We’ve shown that the Media Research Center has a Fox News-shaped blind spot when it comes to things it does that it criticizes other media outlets for doing. When it comes to Fox News’ reputation as a right-wing opinion machine that’s light on the news part, the MRC will rush to the defense of the channel that serves as the premier media outlet for its talking heads.
So when CNN’s Brian Stelter questioned whether Fox News is actually news, the MRC’s Alex Xenos was quick to retort in a Dec. 19 post, insisting that Fox News really does news, except for the stuff that’s not, and that CNN is the real problem here:
Everybody understands that Fox & Friends presents a friendly viewpoint toward the Trump administration. Meanwhile, CNN still acts as if they are the arbiter of news as they fret over the President’s Diet Coke consumption and how he’s a bully for taking an extra scoop of ice cream.
The point is that it’s CNN’s hypocrisy here that’s troubling (not to mention that Fox News does excellent journalistic work and covers stories that the major broadcast networks refuse to even consider).
Sean Hannity is not a journalist. He is a pundit and admits to being one. Fox & Friends has had their reputation of being a right-of-center news program for years while Special Report will never be confused with Hardball or The Ingraham Angle.

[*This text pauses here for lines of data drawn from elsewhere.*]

(** One pass over the buckets of a source: covered seconds and totals so far. *)
Fixpoint sumBuckets (q : SummaryQuery) (i : Z) (bs : list SummaryBucket)
    (covered : Z) (totals : option Counts) : option (Z * option Counts) :=
  match bs with
  | [] => Some (covered, totals)
  | b :: bs' =>
      let expectedAt := Add (q_WindowStart q) (wrap_i64 (i * q_BucketInterval q)) in
      if Equal (sb_At b) expectedAt && utc (sb_At b)
         && validateSummaryBucket b (bucketSeconds q)
      then match addSafe covered (sb_CoveredSeconds b) with
           | None => None
           | Some covered' =>
               match sb_Counts b with
               | None => sumBuckets q (i + 1) bs' covered' totals
               | Some c =>
                   let t := default (MkCounts 0 0) totals in
                   match addSafe (ct_Captured t) (bc_Captured c),
                         addSafe (ct_Discarded t) (bc_Discarded c) with
                   | Some cap, Some dis =>
                       sumBuckets q (i + 1) bs' covered' (Some (MkCounts cap dis))
                   | _, _ => None
                   end
               end
           end
      else None
  end.

Definition validateSourceSummary (s : SourceSummary) (q : SummaryQuery) : bool :=
  Source_Validate (ss_Source s) && Status_Validate (ss_Status s)
  && validateSourceStatus (ss_Status s) && CoverageState_Validate (ss_CoverageState s)
  && (Z.of_nat (length (ss_Buckets s)) =? q_BucketCount q)
  && (match sumBuckets q 0 (ss_Buckets s) 0 None with
      | None => false
      | Some (covered, totals) =>
          (covered =? ss_CoveredSeconds s) && equalCounts totals (ss_Counts s)
          && (ss_CoverageState s == aggregateCoverage (map sb_CoverageState (ss_Buckets s)))
      end).

Fixpoint validateSources (q : SummaryQuery) (previousRank cap dis : Z)
    (ss : list SourceSummary) : bool :=
  match ss with
  | [] => true
  | s :: ss' =>
      let rank := sourceRank (ss_Source s) in
      negb ((rank <? 0) || (rank <=? previousRank))
      && validateSourceSummary s q
      && (match ss_Counts s with
          | None => validateSources q rank cap dis ss'
          | Some c =>
              match addSafe cap (ct_Captured c), addSafe dis (ct_Discarded c) with
              | Some cap', Some dis' => validateSources q rank cap' dis' ss'
              | _, _ => false
              end
          end)
  end.

Definition Summary_query (s : Summary) : SummaryQuery :=
  MkQuery (sm_WindowStart s) (sm_WindowEnd s) (sm_BucketInterval s) (sm_BucketCount s).

Definition Summary_Validate (s : Summary) : bool :=
  SummaryQuery_Validate (Summary_query s)
  && negb (MaxSources <? Z.of_nat (length (sm_Sources s)))
  && validateSources (Summary_query s) (-1) 0 0 (sm_Sources s).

To Stelter’s credit, he admitted as much regarding Shepard Smith and Special Report host Bret Baier. Using the former two examples to bludgeon Fox News as an illegitimate news source is dishonest.
Actually, Hannity has claimed to be a journalist when it suits him to do so. And if “CNN’s hypocrisy” is really the issue here, why is Xenos devoting so much time to defending Fox News’ purported journalistic bona fides and dismissing its obvious right-wing bias as something “everybody understands” and, thus, something that doesn’t need to be discussed?